Beranda Cikarang Jembatan CBL Butuh Perhatian, Belum Pernah Direhabilitasi Sejak 1980-an
MENDESAK DIPERBAIKI: Pengendara melintasi jembatan di atas sungai CBL yang menjadi penghubung wilayah Cikarang Barat dengan Cibitung, Rabu (1/7). FOTO: ARIESANT/RADAR BEKASI
RADARBEKASI.ID, BEKASI – Kondisi Jembatan Cikarang Bekasi Laut (CBL) kian memprihatinkan. Jembatan yang menghubungkan Desa Kalijaya Kecamatan Cikarang Barat dan Desa Sukajaya Kecamatan Cibitung itu belum pernah mendapatkan rehabilitasi menyeluruh sejak dibangun pada sekitar 1980-an.
Berdasarkan pantauan, sejumlah bagian jembatan mulai mengalami kerusakan. Pagar pembatas (railing) berbahan besi tampak keropos akibat karat, bahkan sebagian telah patah dan hilang. Di sisi lain, permukaan aspal di atas jembatan juga mengalami penurunan kualitas. Kondisi tersebut dinilai membahayakan keselamatan masyarakat, terutama pengendara yang setiap hari melintasi jalur tersebut.
Salahsatu warga Kampung Wangkal Jati, Bobi Benuaji (54), mengatakan jembatan tersebut sudah sangat mendesak untuk diperbaiki. Menurutnya, usia jembatan yang telah puluhan tahun membuat kondisinya semakin mengkhawatirkan, terlebih saat dilintasi kendaraan bertonase besar.
“Jembatan CBL perlu perhatian karena dibangun sekitar 1980-an sampe sekarang belum ada perbaikan,” kata Bobi, Rabu, (1/07).
Menurut Bobi, struktur jembatan yang sudah berusia puluhan tahun dinilai tidak lagi ideal menampung tingginya volume kendaraan, khususnya truk bermuatan berat. Beban jembatan semakin besar karena lokasinya berada di persimpangan yang menjadi jalur utama menuju pusat Cikarang maupun kawasan permukiman di wilayah utara Kabupaten Bekasi.
Selain itu, tingginya mobilitas kendaraan juga menyebabkan kemacetan pada jam berangkat dan pulang kerja.
“Jembatan ini memang sudah saatnya diganti karena kondisinya sudah berkarat.

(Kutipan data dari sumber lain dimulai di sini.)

(* ===== verification/RabValid.v ===== *)
(** * RabValid: what a validated address book guarantees

    The declarative content of [validate] of Rab.v: sorted and unique tables,
    disjoint ranges, references in range, a category tree whose parents precede
    their children. *)

From Stdlib Require Import ZArith Lia.
From stdpp Require Import prelude strings list gmap.
From S2P Require Import Prelude RustStr Rab.

(** Strictly increasing by index. *)
Definition increasing {A} (lt : A -> A -> Prop) (l : list A) : Prop :=
  forall i j x y, (i < j)%nat -> l !! i = Some x -> l !! j = Some y -> lt x y.

Lemma increasing_cons {A} (lt : A -> A -> Prop) x l :
  increasing lt (x :: l) <-> Forall (lt x) l /\ increasing lt l.
Proof.
  split.
  - intros H. split.
    + apply Forall_lookup. intros i y Hy. apply (H 0%nat (S i)); [lia|done|done].
    + intros i j a b Hij Ha Hb. apply (H (S i) (S j)); [lia|done|done].
  - intros [Hx Hl] [|i] [|j] a b Hij Ha Hb; try lia; cbn in *; simplify_eq.
    + rewrite Forall_lookup in Hx. by apply (Hx j).
    + apply (Hl i j); [lia|done|done].
Qed.

Lemma strictly_sorted_increasing l : strictly_sorted l = true -> increasing str_lt l.
Proof.
  induction l as [|x [|y l] IH].
  - intros _ i j a b _ H. by rewrite lookup_nil in H.
  - intros _. apply increasing_cons. split; [constructor|].
    intros i j a b _ H. by rewrite lookup_nil in H.
  - cbn [strictly_sorted]. intros [Hxy%str_ltb_lt Hl]%andb_true_iff.
    specialize (IH Hl). apply increasing_cons. split; [|done].
    apply increasing_cons in IH as [Hy _]. constructor; [done|].
    eapply Forall_impl; [exact Hy|]. intros z Hz. by apply (str_lt_trans x y z).
Qed.

(** Sorted by start, pairwise disjoint, non-empty. *)
Definition range_lt (x y : range) : Prop := let '(_, e, _) := x in let '(s, _, _) := y in e < s.
Record ranges_ok (n_sets : Z) (l : list range) : Prop := {
  ro_increasing : increasing range_lt l;
  ro_each : Forall (fun '(s, e, c) => s <= e /\ c < n_sets) l
}.

Lemma validate_ranges_ok mapped n_sets prev l :
  validate_ranges mapped n_sets prev l = Ok tt ->
  ranges_ok n_sets l /\
  (forall pe, prev = Some pe -> Forall (fun '(s, _, _) => pe < s) l) /\
  (mapped = true -> Forall (fun '(s, e, _) => IPV4_MAPPED_END < s \/ e < IPV4_MAPPED_START) l).
Proof.
  revert prev; induction l as [|[[s e] c] l IH]; intros prev H; cbn in H.
  { split; [split; [intros ? ? ? ? _ Hl; by rewrite lookup_nil in Hl|constructor]|].
    split; constructor. }
  unfold check_catset in H. res_inv. destruct (IH _ H) as ([Hi He] & Hprev & Hm). bools.
  split; [split|split].
  - apply increasing_cons. split; [|done]. eapply Forall_impl; [exact (Hprev e eq_refl)|].
    by intros [[? ?] ?].
  - constructor; [done|done].
  - intros pe ->. bools. constructor; [done|].
    eapply Forall_impl; [exact (Hprev e eq_refl)|]. intros [[s' e'] c'] Hs. cbn in *. lia.
  - intros ->. constructor; [|auto].
    destruct (Z.leb_spec s IPV4_MAPPED_END), (Z.leb_spec IPV4_MAPPED_START e); by (lia || discriminate).
Qed.

Record strings_ok (n_sets : Z) (l : list StrEntry) : Prop := {
  so_increasing : increasing str_lt (map text l);
  so_each : Forall (fun e => text e <> [] /\ is_normalized_match_text (text e) = true /\ catset e < n_sets) l
}.

Lemma validate_strings_ok n_sets l : validate_strings n_sets l = Ok tt -> strings_ok n_sets l.
Proof.
  unfold validate_strings. intros H. res_inv. split; [by apply strictly_sorted_increasing|].
  clear Hv. induction l as [|e l IH]; [constructor|]. cbn in H. unfold check_catset in H. res_inv. bools.
  constructor; [|by apply IH]. split_and!; [|done..]. by destruct (text e).
Qed.

(** The number of category sets. *)
Definition n_sets (b : RawBook) : Z :=
  if catset_words b =? 0 then 0 else len (catsets b) / catset_words b.

Record book_valid (b : RawBook) : Prop := {
  bv_count : len (categories b) <= MAX_CATEGORIES;
  bv_words : catset_words b = div_ceil (len (categories b)) 64;
  bv_catsets : len (catsets b) = catset_words b * n_sets b;
  bv_names : increasing str_lt (map cat_name (categories b));
  bv_categories : Forall (fun c => validate_category (categories b) c = Ok tt) (categories b);
  bv_ip4 : ranges_ok (n_sets b) (ip4 b);
  bv_ip6 : ranges_ok (n_sets b) (ip6 b);
  bv_unmapped : Forall (fun '(s, e, _) => IPV4_MAPPED_END < s \/ e < IPV4_MAPPED_START) (ip6 b);
  bv_exact : strings_ok (n_sets b) (domain_exact b);
  bv_suffix : strings_ok (n_sets b) (domain_suffix b);
  bv_keywords : strings_ok (n_sets b) (keywords b)
}.

Lemma try_fold_unit {E A} (f : A -> result E unit) l :
  try_fold (fun _ x => f x) tt l = Ok tt -> Forall (fun x => f x = Ok tt) l.
Proof.
  induction l as [|x l IH]; cbn; [constructor|]. intros H. apply bind_Ok in H as ([] & Hx & H).
  constructor; auto.
Qed.

Lemma validate_valid b : validate b = Ok tt -> book_valid b.
Proof.
  intros H. unfold validate in H.
  apply bind_Ok in H as (? & Hn & H). apply bind_Ok in H as (? & Hw & H).
  apply bind_Ok in H as (ns & Hs & H). apply bind_Ok in H as (? & Hsort & H).
  apply bind_Ok in H as ([] & Hcats & H). apply bind_Ok in H as (? & _ & H).
  apply bind_Ok in H as ([] & H4 & H). apply bind_Ok in H as ([] & H6 & H).
  apply bind_Ok in H as ([] & He & H). apply bind_Ok in H as ([] & Hf & Hk).
  apply ensure_Ok, Z.leb_le in Hn. apply ensure_Ok, Z.eqb_eq in Hw. apply ensure_Ok in Hsort.
  assert (ns = n_sets b /\ len (catsets b) = catset_words b * n_sets b) as [-> Hlen].
  { unfold n_sets. destruct (Z.eqb_spec (catset_words b) 0) as [H0|H0]; res_inv; bools.
    - split; [done|]. destruct (catsets b); [rewrite H0; done|done].
    - split; [done|]. rewrite (Z.div_mod (len (catsets b)) (catset_words b)) at 1 by done. lia. }
  destruct (validate_ranges_ok _ _ _ _ H4) as (Hr4 & _ & _).
  destruct (validate_ranges_ok _ _ _ _ H6) as (Hr6 & _ & Hm).
  split; try done; [by apply strictly_sorted_increasing|by apply try_fold_unit|by apply Hm|
    by apply validate_strings_ok..].
Qed.

(** ** The category tree *)

Lemma rsplit_once_Some c s a b : rsplit_once c s = Some (a, b) -> s = a ++ [c] ++ b.
Proof.
  unfold rsplit_once. destruct (split_once c (rev s)) as [[b' a']|] eqn:E; [|done]. intros [= <- <-].
  apply split_once_Some in E as [E _]. apply (f_equal (@rev _)) in E. rewrite rev_involutive in E.
  rewrite E, rev_app_distr. cbn. by rewrite <- app_assoc.
Qed.

Lemma str_lt_app_r s c r : str_lt s (s ++ c :: r).
Proof.
  unfold str_lt. induction s as [|x s IH]; [done|]. cbn [app str_cmp]. by rewrite Z.compare_refl.
Qed.

(** The parent a validated category names is the category of its path without
    the last segment, and it comes earlier in the table (the [debug_assert] of
    [validate] never fires). *)
Lemma parent_precedes b i c :
  book_valid b -> categories b !! i = Some c -> cat_parent c <> u32_max -> 0 <= cat_parent c ->
  exists p last, categories b !! Z.to_nat (cat_parent c) = Some p /\
    cat_name c = cat_name p ++ [slash] ++ last /\ (Z.to_nat (cat_parent c) < i)%nat.
Proof.
  intros Hv Hc Hp Hpos. pose proof (bv_categories b Hv) as Hcat. rewrite Forall_lookup in Hcat.
  specialize (Hcat _ _ Hc). unfold validate_category in Hcat. res_inv.
  destruct (rsplit_once slash (cat_name c)) as [[q last]|] eqn:Er; res_inv.
  2: { unfold is_none_parent in Hcat. bools. done. }
  destruct (categories b !! Z.to_nat (cat_parent c)) as [p|] eqn:Ep; res_inv.
  apply str_eqb_eq in Hcat. apply rsplit_once_Some in Er. subst q. exists p, last.
  split_and!; [done..|]. destruct (decide (Z.to_nat (cat_parent c) < i)%nat) as [|Hge]; [done|exfalso].
  assert (Hlt : str_lt (cat_name p) (cat_name c)) by (rewrite Er; apply str_lt_app_r).
  destruct (decide (Z.to_nat (cat_parent c) = i)) as [Heq|Hne].
  - rewrite Heq, Hc in Ep. injection Ep as ->. by apply str_lt_irrefl in Hlt.
  - assert (str_lt (cat_name c) (cat_name p)) as Hlt'.
    { apply (bv_names b Hv i (Z.to_nat (cat_parent c))); [lia|..]; rewrite list_lookup_fmap.
      - by rewrite Hc.
      - by rewrite Ep. }
    apply (str_lt_irrefl (cat_name c)). by apply (str_lt_trans _ (cat_name p)).
Qed.
(** The selector cache is invisible. Whatever mix of live, dead and pruned
    entries the two locked sections see, [resolve] returns exactly the uncached
    result, never evaluates to another book's or pattern's mask, leaves the
    cache consistent and within its bound; and it fails closed, succeeding only
    if every pattern is non-empty and names at least one known category. *)
Theorem resolve_cache_transparent r sum c1 c2 patterns
    (Hval : validate r = Ok tt)
    (H1 : cache_ok (from_raw r sum) c1) (H2 : cache_ok (from_raw r sum) c2)
    (Hs1 : Z.of_nat (size c1) <= MAX_SELECTOR_CACHE_ENTRIES)
    (Hs2 : Z.of_nat (size c2) <= MAX_SELECTOR_CACHE_ENTRIES) :
  let '(c, out) := resolve_cached (from_raw r sum) c1 c2 patterns in
  out = resolve (from_raw r sum) patterns /\
  cache_ok (from_raw r sum) c /\ Z.of_nat (size c) <= MAX_SELECTOR_CACHE_ENTRIES /\
  cache_ok (from_raw r sum) (prune_selector_cache c) /\
  (is_ok out = true ->
     Forall (fun p => normalize_category p <> [] /\ exists id, 0 <= id /\ selects r (normalize_category p) id) patterns).
Proof.
  assert (Hprune : forall c, cache_ok (from_raw r sum) c -> cache_ok (from_raw r sum) (prune_selector_cache c)).
  { intros c Hc names mask Hl. apply map_lookup_filter_Some in Hl as [Hl _]. by apply Hc. }
  assert (Hsound : is_ok (resolve (from_raw r sum) patterns) = true -> Forall (fun p => normalize_category p <> [] /\
             exists id, 0 <= id /\ selects r (normalize_category p) id) patterns).
  { destruct (resolve (from_raw r sum) patterns) eqn:E; [|done]. intros _.
    by destruct (resolve_Ok r sum _ _ (validate_valid r Hval) E) as (_ & Hf & _). }
  assert (Hup : forall c names mask, cache_ok (from_raw r sum) c -> upgrade c names = Some mask ->
             resolve_names (from_raw r sum) names = Ok mask).
  { intros c names mask Hc. unfold upgrade. destruct (c !! names) as [[m|]|] eqn:E; try done.
    intros [= <-]. by apply Hc. }
  unfold resolve_cached. unfold resolve in *. destruct (pattern_names patterns) as [names|e] eqn:En; cbn in *.
  2: { split_and!; auto. }
  destruct (is_empty names) eqn:Ee.
  { destruct names; [|done]. split_and!; auto. }
  destruct (upgrade c1 names) as [m|] eqn:Eu1.
  { pose proof (Hup _ _ _ H1 Eu1) as Hm. rewrite Hm in *. split_and!; auto. }
  destruct (resolve_names (from_raw r sum) names) as [m|e] eqn:Er; [|split_and!; auto].
  destruct (upgrade c2 names) as [m'|] eqn:Eu2.
  { pose proof (Hup _ _ _ H2 Eu2) as Hm. split_and!; auto; congruence. }
  destruct (Z.ltb_spec (Z.of_nat (size c2)) MAX_SELECTOR_CACHE_ENTRIES); [|split_and!; auto].
  assert (Hc : cache_ok (from_raw r sum) (<[names := Some m]> c2)).
  { intros n' m' Hl. apply lookup_insert_Some in Hl as [[<- [= <-]]|[_ Hl]]; [done|by apply H2]. }
  split_and!; auto.
  rewrite map_size_insert. destruct (c2 !! names); cbn; lia.
Qed.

Perumahan di wilayah Sukajaya juga terus bertambah sehingga jumlah masyarakat semakin banyak. Sangat mengkhawatirkan kalau tidak segera diperbaiki karena jembatan ini sudah tua,” ujarnya.
Kondisi tersebut semakin mengkhawatirkan saat musim hujan. Kerusakan lantai jembatan membuat air merembes ke bagian bawah sehingga mempercepat kerusakan struktur. Selama ini, kata Bobi, warga hanya melakukan penambalan secara swadaya agar jalan tetap bisa dilalui.
Ia juga menilai kemacetan yang kerap terjadi di lokasi tidak hanya disebabkan penyempitan jalan di atas jembatan, tetapi juga keberadaan bangunan liar di sekitar persimpangan.
“Kalau hujan air turun ke badan jembatan, sebabnya udah pada bolong. Sama warga cuma ditambel ajam emang kudu direhab,” kata Bobi.
Sementara itu, Anggota Komisi IV DPRD Kabupaten Bekasi, Budi Yanto, meminta Pemerintah Kabupaten Bekasi tidak tinggal diam. Meski secara administratif kewenangan jembatan tersebut berada di pemerintah pusat, menurutnya Pemkab Bekasi tetap perlu mengambil langkah proaktif agar perbaikan segera direalisasikan.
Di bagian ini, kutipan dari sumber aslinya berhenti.